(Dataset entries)
▬▬▬▬▬▬
(** [Regexp.replaceAll]: while [searchPos <= len(src)], copy the text up to
    the next match and let [repl] append the replacement of the match (not
    for an empty match right after the previous one); [searchPos] grows in
    every round, so [len(src) + 1] rounds are enough. *)
Fixpoint replaceAllLoop (n : nat) (re : Regexp) (src : string)
    (repl : string -> list Z -> string)
    (buf : string) (lastMatchEnd searchPos : Z) : string :=
  match n with
  | O => buf +:+ slice src lastMatchEnd (Z.of_nat (String.length src))
  | S n' =>
      if Z.of_nat (String.length src) <? searchPos
      then buf +:+ slice src lastMatchEnd (Z.of_nat (String.length src))
      else
      match doExecute re src searchPos with
      | (a0 :: a1 :: _) as a =>
          let buf := buf +:+ slice src lastMatchEnd a0 in
          let buf := if (lastMatchEnd <? a1) || (a0 =? 0) then repl buf a else buf in
          let width :=
            (utf8.DecodeRuneInString (strings.drop (Z.to_nat searchPos) src)).2 in
          let searchPos :=
            if a1 <? searchPos + width then searchPos + width
            else if a1 <? searchPos + 1 then searchPos + 1
            else a1 in
          replaceAllLoop n' re src repl buf a1 searchPos
      | _ => buf +:+ slice src lastMatchEnd (Z.of_nat (String.length src))
      end
  end.

Definition replaceAll (re : Regexp) (src : string) (repl : string -> list Z -> string) : string :=
  replaceAllLoop (S (String.length src)) re src repl EmptyString 0 0.

(** [Regexp.ReplaceAllString]: [repl] is a template *)
Definition ReplaceAllString (re : Regexp) (src repl : string) : string :=
  replaceAll re src (fun dst m => expand re dst repl src m).
(** X22: what [serialize] gives, [deserialize] takes back.  For an
    instance whose [_serialize_] writes a sequence of representable fields
    that fit its extent, [serialize] yields exactly one fragment, of the
    bits of the fields rounded up to whole bytes; [deserialize] of the
    class that reads the same kinds, given that fragment, returns the
    instance's values; and an exception raised by [_serialize_] comes out
    of [serialize]. *)
Theorem serialize_then_deserialize (full_name : string) (msg : list field) (extent_bytes : Z) :
  Forall field_representable msg -> message_bits msg <= 8 * extent_bytes ->
  (exists fragment,
     serialize (message_instance extent_bytes msg) = Ok [fragment]
     /\ zlen fragment = (message_bits msg + 7) / 8
     /\ zlen fragment <= extent_bytes
     /\ deserialize (message_class full_name (map field_kind msg)) [fragment] = Ok (Some msg))
  /\ (forall (obj : CompositeInstance) (e : exception) s s',
        Serializer.new (_EXTENT_BYTES_ obj) = Ok s ->
        _serialize_ obj s = (Raise e, s') ->
        serialize obj = Raise e).
Proof.
  intros Hmsg Hn. split.
  - destruct (message_on_new msg extent_bytes Hmsg Hn) as (s' & Hrun & Hcur & Hlen & Hfields).
    exists (Serializer.buffer s'). split; [|split; [exact Hlen|split]].
    + unfold serialize, message_instance. cbn [_EXTENT_BYTES_ _serialize_].
      unfold on_new in Hrun.
      destruct (Serializer.new extent_bytes) as [s|e]; cbn [rbind] in *; [|discriminate].
      injection Hrun as Hrun. rewrite Hrun. reflexivity.
    + rewrite Hlen. Z.div_mod_to_equations; lia.
    + unfold deserialize, message_class. cbn [_deserialize_ _MODEL_].
      rewrite deserializer_new_ok. cbn [rbind].
      rewrite (fetch_message_spec _ msg Hmsg 0 ltac:(lia)); [reflexivity| |].
      * apply addressable_inside. cbn [ZeroExtendingBuffer.new ZeroExtendingBuffer._buf].
        rewrite Hlen, Z.add_0_l. lia.
      * cbn [ZeroExtendingBuffer.new ZeroExtendingBuffer._buf]. exact Hfields.
  - intros obj e s s' Hnew Hser. unfold serialize. rewrite Hnew. cbn [rbind].
    rewrite Hser. reflexivity.
Qed.

Lemma serialize_then_deserialize_witness :
  exists fragment,
    serialize (message_instance 3 [existT (Unsigned 11) 1893; existT (Signed 5) (-7)])
    = Ok [fragment]
    /\ zlen fragment = (16 + 7) / 8
    /\ zlen fragment <= 3
    /\ deserialize (message_class "sample.Pair.1.0" [Unsigned 11; Signed 5]) [fragment]
       = Ok (Some [existT (Unsigned 11) 1893; existT (Signed 5) (-7)]).
Proof.
  destruct (serialize_then_deserialize "sample.Pair.1.0"
              [existT (Unsigned 11) 1893; existT (Signed 5) (-7)] 3) as [H _].
  - constructor; [unfold field_representable; cbn [projT1 projT2 representable]; lia|].
    constructor; [unfold field_representable; cbn [projT1 projT2 representable]; lia|].
    constructor.
  - vm_compute. discriminate.
  - exact H.
Defined.

(** ** Attributes by their DSDL names *)

Lemma suffixed_differs (name : string) : (name ++ "_")%string <> name.
Proof.
  intros H. apply (f_equal String.length) in H.
  rewrite String.app_length in H. cbn in H. lia.
Qed.

Lemma hasattr_lookup {V : Type} (obj : namespace V) (n : string) :
  hasattr obj n = match obj n with Some _ => true | None => false end.
Proof. unfold hasattr, getattr. destruct (obj n); reflexivity. Qed.

Lemma getattr_setattr_same {V : Type} (obj : namespace V) (n : string) (v : V) :
  getattr (setattr obj n v) n = Ok v.
Proof. unfold getattr, setattr. rewrite String.eqb_refl. reflexivity. Qed.

Lemma getattr_setattr_other {V : Type} (obj : namespace V) (n m : string) (v : V) :
  m <> n -> getattr (setattr obj n v) m = getattr obj m.
Proof.
  intros H. unfold getattr, setattr.
  destruct (String.eqb_spec m n); [contradiction | reflexivity].
Qed.

Lemma hasattr_setattr {V : Type} (obj : namespace V) (n m : string) (v : V) :
  hasattr obj n = true -> hasattr (setattr obj n v) m = hasattr obj m.
Proof.
  intros H. destruct (String.eqb_spec m n) as [-> | Hne].
  - rewrite H. unfold hasattr. rewrite getattr_setattr_same. reflexivity.
  - unfold hasattr. rewrite getattr_setattr_other by assumption. reflexivity.
Qed.

(** X23. An attribute assigned through its DSDL name is read back through
    the same name, and the assignment creates nothing: when the object has
    the attribute [name] or the attribute [name_], [set_attribute] succeeds,
    [get_attribute] of the same name then returns the value assigned, the
    object has the same attributes as before, every attribute other than
    [name] and [name_] keeps its value, and when the object has [name] the
    attribute [name_] keeps its value as well. *)
Theorem set_attribute_then_get {V : Type} (obj : namespace V) (name : string) (value : V) :
  hasattr obj name || hasattr obj (name ++ "_") = true ->
  exists obj',
    set_attribute obj name value = Ok obj' /\
    get_attribute obj' name = Ok value /\
    (forall n, hasattr obj' n = hasattr obj n) /\
    (forall n, n <> name -> n <> (name ++ "_")%string ->
               getattr obj' n = getattr obj n) /\
    (hasattr obj name = true ->
     getattr obj' (name ++ "_") = getattr obj (name ++ "_")).
Proof.
  intros H. unfold set_attribute.
  destruct (hasattr obj name) eqn:Hn; cbn [orb] in H.
  - exists (setattr obj name value). split; [reflexivity|].
    split; [|split; [|split]].
    + unfold get_attribute. rewrite getattr_setattr_same. reflexivity.
    + intros n. apply hasattr_setattr. exact Hn.
    + intros n H1 _. apply getattr_setattr_other. exact H1.
    + intros _. apply getattr_setattr_other. apply suffixed_differs.
  - rewrite H. exists (setattr obj (name ++ "_") value). split; [reflexivity|].
    split; [|split; [|split]].
    + unfold get_attribute.
      rewrite getattr_setattr_other
        by (intros E; exact (suffixed_differs name (eq_sym E))).
      rewrite hasattr_lookup in Hn. unfold getattr at 1.
      destruct (obj name); [discriminate|].
      apply getattr_setattr_same.
    + intros n. apply hasattr_setattr. exact H.
    + intros n _ H2. apply getattr_setattr_other. exact H2.
    + intros E. discriminate E.
Qed.

Lemma set_attribute_then_get_witness :
  hasattr sample_object "def" || hasattr sample_object ("def" ++ "_") = true /\
  exists obj',
    set_attribute sample_object "def" 7 = Ok obj' /\
    get_attribute obj' "def" = Ok 7 /\
    (forall n, hasattr obj' n = hasattr sample_object n) /\
    (forall n, n <> "def"%string -> n <> ("def" ++ "_")%string ->
               getattr obj' n = getattr sample_object n) /\
    (hasattr sample_object "def" = true ->
     getattr obj' ("def" ++ "_") = getattr sample_object ("def" ++ "_")).
Proof.
  split; [reflexivity|].
  apply (set_attribute_then_get sample_object "def" 7). reflexivity.
Defined.

(** X24. [get_attribute] and [set_attribute] accept the same names: both
    succeed when the object has the attribute [name] or the attribute
    [name_], [get_attribute] returning the value of [name] when there is
    one and of [name_] otherwise; when the object has neither, both raise
    [AttributeError], and [set_attribute] has bound nothing. *)
Theorem attribute_names_accepted {V : Type} (obj : namespace V) (name : string) (value : V) :
  (hasattr obj name || hasattr obj (name ++ "_") = true ->
   (exists obj', set_attribute obj name value = Ok obj') /\
   get_attribute obj name =
     (if hasattr obj name then getattr obj name else getattr obj (name ++ "_")) /\
   exists out, get_attribute obj name = Ok out) /\
  (hasattr obj name || hasattr obj (name ++ "_") = false ->
   set_attribute obj name value = Raise AttributeError /\
   get_attribute obj name = Raise AttributeError).
Proof.
  unfold set_attribute, get_attribute. rewrite !hasattr_lookup. unfold getattr.
  destruct (obj name) as [a|]; cbn [orb].
  - split; [|discriminate]. intros _. eauto.
  - destruct (obj (name ++ "_")%string) as [b|].
    + split; [|discriminate]. intros _. eauto.
    + split; [discriminate|]. intros _. split; reflexivity.
Qed.

Lemma attribute_names_accepted_witness :
  ((exists obj', set_attribute sample_object "def" 7 = Ok obj') /\
   get_attribute sample_object "def" =
     (if hasattr sample_object "def" then getattr sample_object "def"
      else getattr sample_object ("def" ++ "_")) /\
   exists out, get_attribute sample_object "def" = Ok out) /\
  (set_attribute sample_object "type" 7 = Raise AttributeError /\
   get_attribute sample_object "type" = Raise AttributeError).
Proof.
  split.
  - apply (proj1 (attribute_names_accepted sample_object "def" 7)). reflexivity.
  - apply (proj2 (attribute_names_accepted sample_object "type" 7)). reflexivity.
Defined.

(** ** Reading through a forked deserializer *)

Lemma read_bits_shift (c1 c2 : list byte) (o1 o2 w : Z) :
  0 <= o1 -> 0 <= o2 -> 0 <= w ->
  (forall j, 0 <= j < w -> getbit c1 (o1 + j) = getbit c2 (o2 + j)) ->
  read_bits c1 o1 w = read_bits c2 o2 w.
Proof.
  intros H1 H2 Hw H. apply Z.bits_inj'. intros j Hj.
  rewrite !testbit_read_bits by lia.
  destruct (Z.ltb_spec j w); [|reflexivity]. cbn [andb]. apply H. lia.
Qed.

Lemma stream_bits_shift (c1 c2 : list byte) (o1 o2 n : Z) :
  (forall j, 0 <= j < n -> getbit c1 (o1 + j) = getbit c2 (o2 + j)) ->
  stream_bits c1 o1 n = stream_bits c2 o2 n.
Proof.
  intros H. unfold stream_bits. apply map_ext_in. intros i Hi.
  apply in_seq in Hi. apply H. lia.
Qed.

Lemma itemsize_nonneg (d : dtype) : 0 <= itemsize d.
Proof. destruct d; cbn; lia. Qed.

(** The value of a fetch depends on the bits it covers and on nothing else. *)
Lemma fetch_value_shift (op : fetch_op) (c1 c2 : list byte) (o1 o2 : Z) :
  valid_arguments op -> 0 <= o1 -> 0 <= o2 ->
  (forall j, 0 <= j < fetched_bit_length op -> getbit c1 (o1 + j) = getbit c2 (o2 + j)) ->
  fetch_value op c1 o1 = fetch_value op c2 o2.
Proof.
  intros Hargs H1 H2 H.
  destruct op; cbn [valid_arguments fetched_bit_length fetch_value] in *;
    unfold stream_bytes, float_of_stream;
    try (rewrite (stream_bits_shift c1 c2 o1 o2) by assumption; reflexivity);
    try (rewrite (read_bits_shift c1 c2 o1 o2);
         [reflexivity | lia | lia | try (pose proof (itemsize_nonneg d)); try nia; cbn; lia
         | intros j Hj; apply H; cbn in Hj; lia ]).
  f_equal. pose proof (H 0 ltac:(lia)) as H0. rewrite !Z.add_0_r in H0. exact H0.
Qed.

Lemma getbit_drop (c : list byte) (l j : Z) :
  0 <= l -> 0 <= j -> getbit (drop (Z.to_nat l) c) j = getbit c (8 * l + j).
Proof.
  intros Hl Hj. unfold getbit.
  rewrite byte_at_drop by (try apply Z.div_pos; lia).
  replace ((8 * l + j) / 8) with (l + j / 8) by (Z.div_mod_to_equations; lia).
  replace ((8 * l + j) mod 8) with (j mod 8) by (Z.div_mod_to_equations; lia).
  reflexivity.
Qed.

(** The fork of a deserializer whose cursor is byte-aligned, over bytes it
    has left. *)
Lemma deserializer_fork_ok (b : ZeroExtendingBuffer.t) (o s : Z) :
  0 <= o -> o mod 8 = 0 ->
  0 <= s <= Deserializer.remaining_bit_length (DS b o) / 8 ->
  Deserializer.fork_bytes s (DS b o)
  = (Ok (DS {| ZeroExtendingBuffer._buf :=
                 take (Z.to_nat s) (drop (Z.to_nat (o / 8)) (ZeroExtendingBuffer._buf b)) |} 0),
     DS b o).
Proof.
  intros Ho Hal Hs.
  set (c := ZeroExtendingBuffer._buf b).
  assert (Hrem : Deserializer.remaining_bit_length (DS b o) = zlen c * 8 - o) by reflexivity.
  rewrite Hrem in Hs.
  unfold Deserializer.fork_bytes. mred. rewrite Hal. cbn [Z.eqb negb]. rewrite Hrem.
  assert (Hrm : (zlen c * 8 - o) mod 8 = 0) by (Z.div_mod_to_equations; lia).
  rewrite Hrm. cbn [Z.eqb].
  destruct (Z.ltb_spec ((zlen c * 8 - o) / 8) s); [lia|].
  unfold ZeroExtendingBuffer.fork_bytes. fold c.
  assert (Hb : o / 8 + s <= zlen c) by (Z.div_mod_to_equations; lia).
  assert (Hbo : 0 <= o / 8) by (apply Z.div_pos; lia).
  destruct (Z.gtb_spec (o / 8 + s) (zlen c)); [lia|].
  destruct (getslice_inside c (o / 8) (o / 8 + s)) as [Hsl Hlen]; [lia|lia|].
  rewrite Hlen. replace (o / 8 + s - o / 8) with s in * by lia.
  rewrite Z.eqb_refl. cbn [negb]. rewrite deserializer_new_ok.
  unfold Deserializer.remaining_bit_length, ZeroExtendingBuffer.bit_length.
  cbn [Deserializer._buf Deserializer._bit_offset ZeroExtendingBuffer.new ZeroExtendingBuffer._buf].
  rewrite Hlen. replace (s * 8 - 0) with (s * 8) by lia.
  rewrite Z.eqb_refl, Hsl. reflexivity.
Qed.
(** * PublicUpload: the public upload page of kaartkompas

    A shallow embedding of [src/ui/src/pages/PublicUpload.tsx]: the two
    submission handlers ([handleFileUpload], [handleUrlUpload]), the
    bot-verification callback and the two conditional render expressions of
    the page.

    A handler is an [async] function that reads the values captured by the
    render it was created in, calls React state setters, the router, the
    reCAPTCHA widget and the server, inside one try/catch/finally.  It
    is embedded as a computation in a small trace-and-exception monad: the
    trace is the ordered list of calls the handler makes to the outside
    (setters included), and the page state after the handler is obtained by
    replaying the trace on the state it started from. *)

From Stdlib Require Import String Ascii List ZArith Bool Lia.
Import ListNotations.
Open Scope string_scope.
Open Scope Z_scope.

(** ** JavaScript values *)

(** Truthiness of a [string | null | undefined] value: only a non-empty
    string is truthy. *)
Definition truthy (v : option string) : bool :=
  match v with
  | Some s => negb (s =? "")%string
  | None => false
  end.

(** [a || b] where [a] is [string | null | undefined] and [b] a string. *)
Definition or_else (a : option string) (b : string) : string :=
  match a with
  | Some s => if (s =? "")%string then b else s
  | None => b
  end.

(** A value interpolated in a template literal ([None] stands for
    [undefined]). *)
Definition template (v : option string) : string :=
  match v with
  | Some s => s
  | None => "undefined"
  end.

(** [hay.includes(needle)] *)
Fixpoint includes (needle hay : string) : bool :=
  prefix needle hay ||
  match hay with
  | EmptyString => false
  | String _ rest => includes needle rest
  end.

(** [s.split(',')[1]]: the text between the first and the second comma,
    [undefined] when [s] has no comma. *)
Fixpoint upto_comma (s : string) : string :=
  match s with
  | EmptyString => EmptyString
  | String c rest => if Ascii.eqb c "," then EmptyString else String c (upto_comma rest)
  end.

Fixpoint split_comma_1 (s : string) : option string :=
  match s with
  | EmptyString => None
  | String c rest => if Ascii.eqb c "," then Some (upto_comma rest) else split_comma_1 rest
  end.

(** ** Data model *)

(** The [size] field of the object handed to the file handler.  The handler
    tests [typeof file.size === 'number'] before comparing, so both cases are
    kept. *)
Inductive SizeField :=
| SizeNumber (n : Z)
| SizeNotNumber.

Record File := {
  name : string;
  size : SizeField;
  type : string
}.

Record UrlData := { url : string }.

Inductive User := mkUser (uid : string).

(** [useState<{ success: boolean; message: string } | null>] *)
Record UploadResult := {
  success : bool;
  message : string
}.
▬▬▬▬▬▬
### Problem to solve
Scan each line of the entries above for the word "negb" and report how many lines contain it, with nothing else.

### Result for this exercise
3